Megha Shah, BSN, RN, OCN®, was a competitor in the 2021 ONS Hackathon.
I discovered the ONS Hackathon at the Innovation Booth during the virtual ONS Congress® in April 2021. Like Ryne, I knew about hackathons and think tanks occurring in other fields like information technology (IT), but this was the only one I’ve seen in nursing. When I saw that ONS was focusing the next Hackathon on solving one of the most important challenges in oncology nursing—ineffective nursing resources in the ambulatory setting—I applied to participate. I’ve worked in the ambulatory oncology setting for eight years and couldn’t wait to contribute.
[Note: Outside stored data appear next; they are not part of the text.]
(** X4: without police vessels the orchestrator does not read the
    coefficients at all; when it returns, the list of new positions is
    empty and the source term handed to the parabolic stepper is the
    negation of a zero field. *)
Theorem X4_no_police_vessels
    (p_density s_density : ndarray F)
    (xx yy p_kernel : ndarray F) (dx dy dt : F) (a : list F)
    (velocity : F -> F) (nu_x nu_y : ndarray F)
    (p_new s_new : ndarray F) (police_new : list (F * F)) :
  orchestrator p_density s_density [] xx yy p_kernel dx dy dt a velocity
               nu_x nu_y = Ok (p_new, s_new, police_new) ->
  police_new = [] /\
  (exists div,
      one_step_parabolic p_density xx yy div (amap neg (zeros_like xx))
                         dx dy dt = Ok p_new) /\
  forall a' : list F,
    orchestrator p_density s_density [] xx yy p_kernel dx dy dt a' velocity
                 nu_x nu_y = Ok (p_new, s_new, police_new).
Proof.
  intros H. split; [| split].
  - apply one_step_evolution_ok_inv in H.
    destruct H as (_ & fx & fy & dv & f & vx & vy & _ & _ & _ & _ & _ & _ & Hp).
    simpl in Hp. inversion Hp. reflexivity.
  - apply one_step_evolution_ok_inv in H.
    destruct H as (_ & fx & fy & dv & f & vx & vy & _ & _ & Hf & Hp & _).
    simpl in Hf. inversion Hf; subst f. exists dv. exact Hp.
  - intros a'. rewrite <- H. reflexivity.
Qed.

End EdgeFacts.

Lemma X1_shape_mismatch_is_assertion_error_witness :
  numpy.shape examples.p_density <> numpy.shape cases.s_small /\
  cases.step examples.p_density cases.s_small examples.police examples.xx
             examples.yy [1]%float examples.nu_x examples.nu_y
  = Raise AssertionError.
Proof.
  assert (H : numpy.shape examples.p_density <> numpy.shape cases.s_small)
    by (simpl; discriminate).
  split; [exact H |].
  unfold cases.step. apply X1_shape_mismatch_is_assertion_error.
  left. exact H.
Defined.

Lemma X2_mesh_too_small_is_value_error_witness :
  nrows cases.p_row < 2 /\
  cases.step cases.p_row cases.s_row examples.police cases.xx_row
             cases.yy_row [1]%float cases.nu_row cases.nu_row
  = Raise ValueError.
Proof.
  assert (H : nrows cases.p_row < 2) by (simpl; lia).
  split; [exact H |].
  unfold cases.step. apply X2_mesh_too_small_is_value_error;
    [reflexivity | reflexivity | reflexivity | left; exact H].
Defined.

Lemma X3_surplus_coefficients_ignored_witness :
  length examples.police <= length [1%float] /\
  examples.run ([1] ++ [1.5])%float = examples.run [1]%float.
Proof.
  assert (H : length examples.police <= length [1%float]) by (simpl; lia).
  split; [exact H |].
  unfold examples.run. apply X3_surplus_coefficients_ignored. exact H.
Defined.

Lemma X4_no_police_vessels_witness :
  cases.step examples.p_density examples.s_density [] examples.xx
             examples.yy [1; 2]%float examples.nu_x examples.nu_y
    = Ok cases.out_no_police /\
  snd cases.out_no_police = [] /\
  cases.step examples.p_density examples.s_density [] examples.xx
             examples.yy [] examples.nu_x examples.nu_y
    = Ok cases.out_no_police.
Proof.
  assert (H : cases.step examples.p_density examples.s_density []
                examples.xx examples.yy [1; 2]%float examples.nu_x
                examples.nu_y
              = Ok (fst (fst cases.out_no_police),
                    snd (fst cases.out_no_police), snd cases.out_no_police))
    by (vm_compute; reflexivity).
  split; [exact H |].
  unfold cases.step in H. apply X4_no_police_vessels in H.
  destruct H as (Hnil & _ & Hany).
  split; [exact Hnil | exact (Hany [])].
Defined.

(** ** The direction field and the mollifier *)

Section KernelFacts.
Import numpy kernels.
Context {F : Type} {Sc : Scalar F}.

Lemma shape_meshgrid (x y : list F) :
  shape (fst (meshgrid x y)) = (length y, length x) /\
  shape (snd (meshgrid x y)) = (length y, length x).
Proof. split; reflexivity. Qed.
My Hackathon experience began on June 1, 2021, and more than 50 oncology nurses from across the United States participated. Our first event was a two-hour virtual session featuring an invigorating keynote speech by Anne Ireland, DNP, RN, AOCN®, CENP, oncology clinical specialist at ONS, who served as one of the Hackathon mentors. It inspired me to do the best I could to find solutions and reminded me that the healthcare organization I work for isn’t the only one struggling to staff ambulatory cancer centers.
Then the hackworks team outlined the plan for the next four weeks, explained what components we needed in our final pitches, and introduced us to the mentors who would be available to us for questions or moral support throughout the competition. Then we learned the most important piece of information: by the end of the first week, we would be divided into teams of seven or eight oncology nurses and work together to design a solution.
The next two weeks consisted of networking, brainstorming, creating ideas, and putting them into tools provided by the hackworks team. We had access to several on-demand and recorded sessions to learn the process of creating the perfect pitch for the judges.
The beauty of the experience was that it was virtual, and I did not have to take a single day off work to participate. The hackworks team also gave us an option to prerecord our pitch to play it for the judges instead of presenting live on the final day. Our team decided to prerecord the pitch because many of us live in different time zones and not everyone was going to be able to attend.
Because my team was spread throughout the country, one of our biggest challenges was deciding on a time to meet virtually. We all work in the ambulatory setting, so we solved the timing issue by meeting on the weekends or weeknight evenings.
Our team tackled the communication aspect of ambulatory staffing and developed a virtual tool that allowed staff to communicate with their charge nurse and the rest of the team in real time when they need help during the work shift.
On the day of the final pitch, we were nervous but excited to hear all the teams’ ideas and pitches. After hearing all the pitches during a two-hour presentation, our judges picked the winning team. Even though we didn’t win, my Hackathon experience was fun and rewarding.
Hackathon taught me leadership skills, exposed me to new avenues of communication and teamwork, helped me network with oncology nurses from across the United States, and connected me with some wonderful mentors. Even as a frontline nurse and not in a management position, this experience changed how I approached my practice: I’ve felt more empowered to make suggestions for improving the workflow at my institution, such as creating an acuity tool for ambulatory oncology staff and assigning staffing based on nurse-to-patient ratios.
The best part was being surrounded by innovative, creative, curious, and compassionate colleagues. Plus, ONS’s process allowed me to participate without missing any work. The resources and communication tools provided by the hackworks team were extremely organized and easy to learn and use, and my team felt well supported throughout the entire experience.